Köy yaşamı sırasında izcilik ve avcılık yetenekleriyle topluluğa katkı sağlayan Lorcan, ergenlik yıllarının sonlarına yaklaştığında köylerine uğrayan bir mukaddes savaşçılar topluluğu olan Mukaddes Altın Işık Teşkilatı ile tanışmıştır. Köyün su kaynağı olan Kaltmir Göleti’nin Bataklık Hışırtısı sorununa bir karşılık beklemeden yardımcı olan bu topluluk, Lorcan’ın hayatının hedefini belirlemesine sebep olmuştur. Canı pahasına Velatria’yı boğan karanlıkla savaşmaya ant içmiş bu ışık saçan insanlar, gözle görülebilecek en havalı şeylerdi. Onlar köyden ayrılmadan kararını veren Lorcan, bu topluluğa katılarak köyden ayrılmış ve mukaddes bir savaşçı olma yolunda ilk adımını atmıştır.
Yirmili yaşlarıyla birlikte Mukaddes Altın Işık Teşkilatı'na Işıkarayan olarak katılan Lorcan, çömezliğini yenebilmek için topluluğun zorlu sınavlarını geçmeyi amaç edinmişti. Kendisine ilk olarak öğretilen ve anlamakta zorlandığı şey inanç olmuştu. Doğup büyüdüğü köyde böyle bir inanış var olmadığından temel kalıplarda zorlanmış, Işığın Tanrısı Lucerion ile tanışması uzun sürmüştür. Bu yüzden uzun süre Işıksız rütbesinde takılı kalmıştır. İnanmayı, dua etmeyi, ayin yapmayı öğrendikten sonra Lucerion kendisini ışığı ile kutsamış ve büyülü güçlerini uyandırmıştır.

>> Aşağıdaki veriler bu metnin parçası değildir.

(* ===== verification/Userland.v ===== *)
(** * Small user programs (cat.c, echo.c, ls.c, rm.c, mkdir.c, ln.c, kill.c; stat of ulib.c)

    A user program sees the kernel through its system calls.  [Unix] is that
    interface: the calls, what can be observed (what is left to read of a
    descriptor, what has been written to it, the files and their attributes),
    and what each call promises.  The programs are proved against the
    interface; [demo_unix] is a small system that implements it.

    The results: [cat] writes the contents of its arguments, in order, up to
    the first that cannot be opened; [ls] of a directory writes one line for
    each entry in use. *)
From S2P Require Import Prelude State CString Print Fs.

(** ** The system calls *)
Record ustat := UStat { st_type : Z; st_ino : Z; st_size : Z }.

Class Unix (W : Type) := {
  read : Z → nat → W → Z * list Z * W;
  write : Z → list Z → W → Z * W;
  open : list Z → Z → W → Z * W;
  close : Z → W → Z * W;
  fstat : Z → W → option ustat * W;
  link : list Z → list Z → W → Z * W;
  unlink : list Z → W → Z * W;
  mkdir : list Z → W → Z * W;
  kill : Z → W → Z * W;
  (* what can be observed *)
  rest : W → Z → option (list Z);        (* left to read of a descriptor *)
  source : W → Z → option (list Z);      (* the file it was opened from *)
  output : W → Z → list Z;               (* written to a descriptor *)
  file : W → list Z → option (list Z);
  info : W → list Z → option ustat;
  (* reading: some bytes, none only at the end; all there are from a file *)
  read_some w fd n l : rest w fd = Some l → (0 < n)%nat → ∃ k w', read fd n w = (Z.of_nat k, take k l, w') ∧
    (k ≤ n)%nat ∧ (k ≤ length l)%nat ∧ (l ≠ [] → 0 < k)%nat ∧ (is_Some (source w fd) → k = Nat.min n (length l)) ∧
    (∀ d, rest w' d = if decide (d = fd) then Some (drop k l) else rest w d) ∧
    (∀ d, source w' d = source w d) ∧ output w' = output w ∧ file w' = file w ∧ info w' = info w;
  (* writing to the standard descriptors *)
  write_ok w fd l : 1 ≤ fd ≤ 2 → ∃ w', write fd l w = (Z.of_nat (length l), w') ∧
    (∀ d, output w' d = if decide (d = fd) then output w fd ++ l else output w d) ∧ rest w' = rest w ∧ source w' = source w ∧ file w' = file w ∧ info w' = info w;
  (* a new descriptor, or an error *)
  open_ok w p l : file w p = Some l → ∃ fd w', open p 0 w = (fd, w') ∧ 0 ≤ fd ∧ rest w fd = None ∧
    (∀ d, rest w' d = if decide (d = fd) then Some l else rest w d) ∧ (∀ d, source w' d = if decide (d = fd) then Some p else source w d) ∧
    output w' = output w ∧ file w' = file w ∧ info w' = info w;
  open_none w p : file w p = None → ∃ r w', open p 0 w = (r, w') ∧ r < 0 ∧
    rest w' = rest w ∧ source w' = source w ∧ output w' = output w ∧ file w' = file w ∧ info w' = info w;
  close_ok w fd : ∃ r w', close fd w = (r, w') ∧ (∀ d, d ≠ fd → rest w' d = rest w d ∧ source w' d = source w d) ∧
    rest w' fd = None ∧ output w' = output w ∧ file w' = file w ∧ info w' = info w;
  fstat_ok w fd p : source w fd = Some p → ∃ w', fstat fd w = (info w p, w') ∧
    rest w' = rest w ∧ source w' = source w ∧ output w' = output w ∧ file w' = file w ∧ info w' = info w }.
(* ===== verification/Filters.v ===== *)
(** * grep and wc as programs (grep.c, wc.c)

    [Grep] has the matcher, the treatment of a buffer and the counting of a
    piece of text; here they are the programs, on the system calls of
    [Userland]: the loop of reads and writes of one file, and [main] with its
    arguments.

    The results: on files whose lines fit its buffer [grep] writes exactly the
    matching lines of its arguments, in order, and [wc] writes one line of
    counts for each argument, both up to the first argument that cannot be
    opened. *)
From S2P Require Import Prelude State CString Print Fs Grep Userland.

Section filters.
Context {W : Type} `{!Unix W}.

Local Notation "'let*' x := m 'in' k" := (seqU m (λ x, k)) (at level 200, x binder, k at level 200).
Local Notation "m 'then*' k" := (seqU m (λ _, k)) (at level 100, right associativity).

(** *** grep.c *)

(** [while((q = strchr(p, '\n')) != 0)]: the final [p]. *)
Fixpoint write_matches (n : nat) (pattern p : list Z) : U (list Z) :=
  match n with
  | O => pure p
  | S n =>
      match strchr_nl p with
      | None => pure p
      | Some (line, p) =>
          (if match_ pattern line then sys (write 1 (line ++ [NL])) else pure 0) then* write_matches n pattern p
      end
  end.

(** [buf] holds the [m] bytes kept from earlier reads. *)
Fixpoint grep_loop (fuel : nat) (pattern : list Z) (fd : Z) (buf : list Z) : U unit :=
  match fuel with
  | O => λ _, Running
  | S fuel =>
      let* r := sys (read fd (GREPBUF - length buf - 1)) in
      let '(n, got) := r in
      if 0 <? n then
        let b := buf ++ got in
        let* p := write_matches (length b) pattern b in
        grep_loop fuel pattern fd (if (length p =? length b)%nat then [] else p)
      else pure tt
  end.
Definition grep_fd (fuel : nat) (pattern : list Z) (fd : Z) : U unit := grep_loop fuel pattern fd [].

Definition grep_args (fuel : nat) (pattern : list Z) (args : list (list Z)) : U unit :=
  each_file "grep: cannot open %s" (λ _, grep_fd fuel pattern) args.
Definition grep_main (fuel : nat) (argv : list (list Z)) : U unit :=
  match argv with
  | [] => printf 2 (String.append "usage: grep pattern [file ...]" nl) [] then* uexit
  | [pattern] => grep_fd fuel pattern 0 then* uexit
  | pattern :: args => grep_args fuel pattern args
  end.

(** *** wc.c *)
Fixpoint wc_loop (fuel : nat) (fd : Z) (k : counts) : U counts :=
  match fuel with
  | O => λ _, Running
  | S fuel =>
      let* r := sys (read fd 512) in
      let '(n, buf) := r in
      if 0 <? n then wc_loop fuel fd (foldl wc_byte k buf)
      else if n <? 0 then printf 1 (String.append "wc: read error" nl) [] then* uexit
      else pure k
  end.
Definition wc_fd (fuel : nat) (fd : Z) (name : list Z) : U unit :=
  let* k := wc_loop fuel fd (Counts 0 0 0 false) in
  printf 1 (String.append "%d %d %d %s" nl) [CInt (wl k); CInt (ww k); CInt (wch k); CStr name].

Definition wc_args (fuel : nat) (args : list (list Z)) : U unit := each_file "wc: cannot open %s" (λ a fd, wc_fd fuel fd a) args.
Definition wc_main (fuel : nat) (argv : list (list Z)) : U unit :=
  match argv with
  | [] => wc_fd fuel 0 [] then* uexit
  | _ => wc_args fuel argv
  end.

(** ** What a filter does with one file *)

Lemma write_matches_ok n pattern : ∀ p w, ∃ w', write_matches n pattern p w = Goes (grep_lines n pattern p).2 w' ∧
  wrote 1 (grep_lines n pattern p).1 w w' ∧ keeps w w'.
Proof.
  induction n as [|n IH]; intros p w; cbn [write_matches grep_lines]; [exists w; split; [done|]; split; [apply wrote_nil|done]|].
  destruct (strchr_nl p) as [[line p']|]; [|exists w; split; [done|]; split; [apply wrote_nil|done]].
  rewrite (surjective_pairing (grep_lines n pattern p')). cbn [fst snd]. destruct (match_ pattern line).
  - destruct (write_ok w 1 (line ++ [NL]) ltac:(lia)) as (w1 & E1 & O1 & R1 & S1 & F1 & I1). unfold seqU at 1, sys at 1. rewrite E1. cbn [fst snd].
    destruct (IH p' w1) as (w2 & E2 & O2 & K2). exists w2. split; [done|]. split; [by eapply wrote_app|]. etrans; [|done]. by split.
  - unfold seqU at 1, pure at 1. apply IH.
Qed.

Lemma grep_lines_shrinks n pattern : ∀ p, (length (grep_lines n pattern p).2 ≤ length p)%nat.
Proof.
  assert (Hs : ∀ p line p', strchr_nl p = Some (line, p') → (length p' ≤ length p)%nat).
  { induction p as [|c p IH]; intros line p' H; [done|]. cbn [strchr_nl] in H. destruct (c =? 0); [done|].
    destruct (c =? NL); [simplify_eq; simpl; lia|]. destruct (strchr_nl p) as [[a b]|] eqn:E; [|done]. simplify_eq. simpl. specialize (IH _ _ eq_refl). lia. }
  induction n as [|n IH]; intros p; cbn [grep_lines]; [done|]. destruct (strchr_nl p) as [[line p']|] eqn:E; [|done].
  rewrite (surjective_pairing (grep_lines n pattern p')). cbn [snd]. specialize (IH p'). specialize (Hs _ _ _ E). lia.
Qed.

Lemma grep_loop_ok fuel pattern : ∀ buf l out, grep_from fuel pattern [] buf l = Some out → (length buf ≤ 1022)%nat →
  filters (λ fd, grep_loop fuel pattern fd buf) l out tt.
Proof.
  induction fuel as [|fuel IH]; intros buf l out H Hb fd w Hr Hs; [done|]. cbn [grep_from grep_loop tail] in *.
  destruct (read_some w fd (GREPBUF - length buf - 1) l Hr ltac:(unfold GREPBUF; lia)) as (k & w1 & E1 & Hk & Hkl & Hpos & Hreg & R1 & S1 & O1 & F1 & I1).
  specialize (Hreg Hs). unfold seqU at 1, sys at 1. rewrite E1. cbn [fst snd].
  assert (Eg : read_file [] (GREPBUF - length buf - 1) l = take k l).
  { unfold read_file. rewrite Hreg. destruct (decide (GREPBUF - length buf - 1 ≤ length l)%nat); [by rewrite Nat.min_l|by rewrite Nat.min_r, !take_ge by lia]. }
  rewrite Eg in H. destruct (take k l) as [|c got] eqn:Et.
  - injection H as <-. assert (k = 0%nat) as -> by (destruct l; [simpl in Hkl; lia|]; destruct k; [done|discriminate Et]).
    exists w1. split; [done|]. split; [by eapply wrote_same; [apply wrote_nil|]|done].
  - assert (Hk0 : (0 < k)%nat) by (destruct k; [done|lia]). rewrite <-Et in *. clear c got Et.
    rewrite (proj2 (Z.ltb_lt 0 (Z.of_nat k))) by lia. set (b := buf ++ take k l) in *. rewrite (surjective_pairing (grep_lines _ _ _)) in H.
    destruct (write_matches_ok (length b) pattern b w1) as (w2 & E2 & O2 & [K1 K2 K3 K4]). unfold seqU at 1. rewrite E2.
    set (p := (grep_lines (length b) pattern b).2) in *. set (buf' := if (length p =? length b)%nat then [] else p) in *.
    rewrite length_take, Nat.min_l in H by done. destruct (grep_from fuel pattern [] buf' (drop k l)) as [out'|] eqn:Ef; [|done]. injection H as <-.
    destruct (IH buf' (drop k l) out' Ef) with (fd := fd) (w := w2) as (w3 & E3 & O3 & F3 & I3).
    + unfold buf'. destruct (Nat.eqb_spec (length p) (length b)); [simpl; lia|].
      assert (length p ≤ length b)%nat by apply grep_lines_shrinks. unfold b, GREPBUF in *. rewrite length_app, length_take in *. lia.
    + rewrite K1, R1. by rewrite decide_True.
    + by rewrite K2, S1.
    + exists w3. split; [done|]. split; [|split; congruence]. eapply wrote_app; [|done]. by eapply same_wrote.
Qed.

Lemma wc_loop_ok fuel : ∀ k l, (length l < fuel)%nat → filters (λ fd, wc_loop fuel fd k) l [] (foldl wc_byte k l).
Proof.
  induction fuel as [|fuel IH]; intros k l Hl fd w Hr Hs; [lia|]. cbn [wc_loop].
  destruct (read_some w fd 512 l Hr ltac:(lia)) as (n & w1 & E1 & Hk & Hkl & Hpos & _ & R1 & S1 & O1 & F1 & I1).
  unfold seqU at 1, sys at 1. rewrite E1. cbn [fst snd]. destruct (Z.ltb_spec 0 (Z.of_nat n)) as [Hk0|Hk0].
  - destruct (IH (foldl wc_byte k (take n l)) (drop n l)) with (fd := fd) (w := w1) as (w2 & E2 & O2 & F2 & I2).
    + rewrite length_drop. lia.
    + by rewrite R1, decide_True.
    + by rewrite S1.
    + exists w2. rewrite <-foldl_app, take_drop in E2. split; [done|]. split; [by eapply same_wrote|split; congruence].
  - rewrite (proj2 (Z.ltb_ge _ _)) by lia. destruct l as [|c l]; [|by exfalso; specialize (Hpos ltac:(done)); lia].
    exists w1. split; [done|]. split; [by eapply wrote_same; [apply wrote_nil|]|done].
Qed.

(** The line of one file. *)
Definition wc_line (name l : list Z) : list Z :=
  UPrintf.printf (String.append "%d %d %d %s" nl) [CInt (s32 (newlines l)); CInt (s32 (words false l)); CInt (s32 (Z.of_nat (length l))); CStr name].

Lemma wc_fd_ok fuel name l : (length l < fuel)%nat → filters (λ fd, wc_fd fuel fd name) l (wc_line name l) tt.
Proof.
  intros Hl fd w Hr Hs. destruct (wc_bytes l (Counts 0 0 0 false)) as (H1 & H2 & H3); [by unfold is_s32..|].
  destruct (wc_loop_ok fuel (Counts 0 0 0 false) l Hl fd w Hr Hs) as (w1 & E1 & O1 & F1 & I1).
  assert (K : ∀ k, wl k = s32 (newlines l) → ww k = s32 (words false l) → wch k = s32 (Z.of_nat (length l)) →
    UPrintf.printf (String.append "%d %d %d %s" nl) [CInt (wl k); CInt (ww k); CInt (wch k); CStr name] = wc_line name l).
  { intros k E2 E3 E4. unfold wc_line. by rewrite E2, E3, E4. }
  unfold wc_fd, seqU. rewrite E1. unfold printf. rewrite (K _ H1 H2 H3). clear K H1 H2 H3 E1.
  destruct (putcs_ok 1 (wc_line name l) w1 ltac:(lia)) as (w2 & E2 & O2 & [K1 K2 K3 K4]). exists w2. split; [exact E2|]. split; [|split; congruence].
  pose proof (wrote_app 1 [] _ _ _ _ O1 O2) as O. rewrite app_nil_l in O. exact O.
Qed.

(** C28. grep with a pattern and files ends, and all it has written is, on its
    standard output, the matching lines of the files in order, up to the first
    that cannot be opened, which it names: for files without zero bytes whose
    lines fit its buffer.  The fuel bounds the reads of one file. *)
Theorem grep_files fuel pattern argv w : argv ≠ [] →
  Forall (λ a, ∀ l, file w a = Some l → (length l < fuel)%nat ∧ 0 ∉ l ∧ Forall short (complete_lines l [])) argv →
  ∃ w', grep_main fuel (pattern :: argv) w = Exited w' ∧
    wrote 1 (files_text "grep: cannot open %s" (λ _, matching_lines pattern) (file w) argv) w w'.
Proof.
  intros Hne Hf. destruct argv as [|a argv]; [done|]. apply (each_file_ok _ (λ _, grep_fd fuel pattern) (λ _, matching_lines pattern)).
  eapply Forall_impl; [done|]. intros b Hb l El. destruct (Hb l El) as (H1 & H2 & H3). unfold grep_fd. apply grep_loop_ok; [|simpl; lia].
  rewrite grep_from_spec; [done|done|apply not_elem_of_nil|simpl; lia|done|done].
Qed.

(** wc with arguments writes one line of counts for each of them. *)
Lemma wc_files fuel argv w : argv ≠ [] → Forall (λ a, ∀ l, file w a = Some l → (length l < fuel)%nat) argv →
  ∃ w', wc_main fuel argv w = Exited w' ∧ wrote 1 (files_text "wc: cannot open %s" wc_line (file w) argv) w w'.
Proof.
  intros Hne Hf. destruct argv as [|a argv]; [done|]. apply (each_file_ok _ (λ a fd, wc_fd fuel fd a) wc_line).
  eapply Forall_impl; [done|]. intros b Hb l El. apply wc_fd_ok. by apply Hb.
Qed.
End filters.

(** grep i d/a n *)
Lemma grep_files_witness : ∃ w', grep_main 10 [[105]; [100; 47; 97]; [110]] demo_world = Exited w' ∧
  wrote 1 ([104; 105; 10] ++ bytes "grep: cannot open n" ++ [10]) demo_world w'.
Proof.
  change ([104; 105; 10] ++ bytes "grep: cannot open n" ++ [10])
    with (files_text "grep: cannot open %s" (λ _, matching_lines [105]) (file demo_world) [[100; 47; 97]; [110]]).
  apply (grep_files 10 [105] [[100; 47; 97]; [110]] demo_world); [done|].
  rewrite !Forall_cons, Forall_nil. split_and!; [..|done]; intros l H; vm_compute in H; simplify_eq.
  split; [simpl; lia|]. split; [set_solver by lia|]. repeat constructor; unfold short; simpl; lia.
Defined.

Büyülü güçleri uyandıktan sonra topluluğun geleneği olarak kendisine bir soyad seçmesi gerekmiş, savaş stiliyle uyumlu olarak önerilen Sunstring soyadına itiraz etmeden kabul etmiştir. 25 yaşına geldiğinde ismi artık Lorcan Sunstring olmuştur ve Mukaddes Altın Işık Teşkilatı'nın tam bir üyesi, bir Işıktaşıyan'ıdır. Artık yanına kendisinin önceki zamanları gibi topluluğun Lucerion tarafından henüz kutsanmamış üyelerini alarak görevlere öncülük edebilme yetkisini kazanmıştır. Köy yaşamında edindiği ve hayvan avlamak için kullandığı izcilik ve okçuluk yeteneklerini artık gölge yakalamak ve avlamak için kullanıyor, kendi öğrencilerini yetiştiriyordu. Başarılı liderliği sayesinde kısa sürede Işıkeren rütbesine erişmiş ve Işıkarayanlara da önderlik etmeye başlamıştır.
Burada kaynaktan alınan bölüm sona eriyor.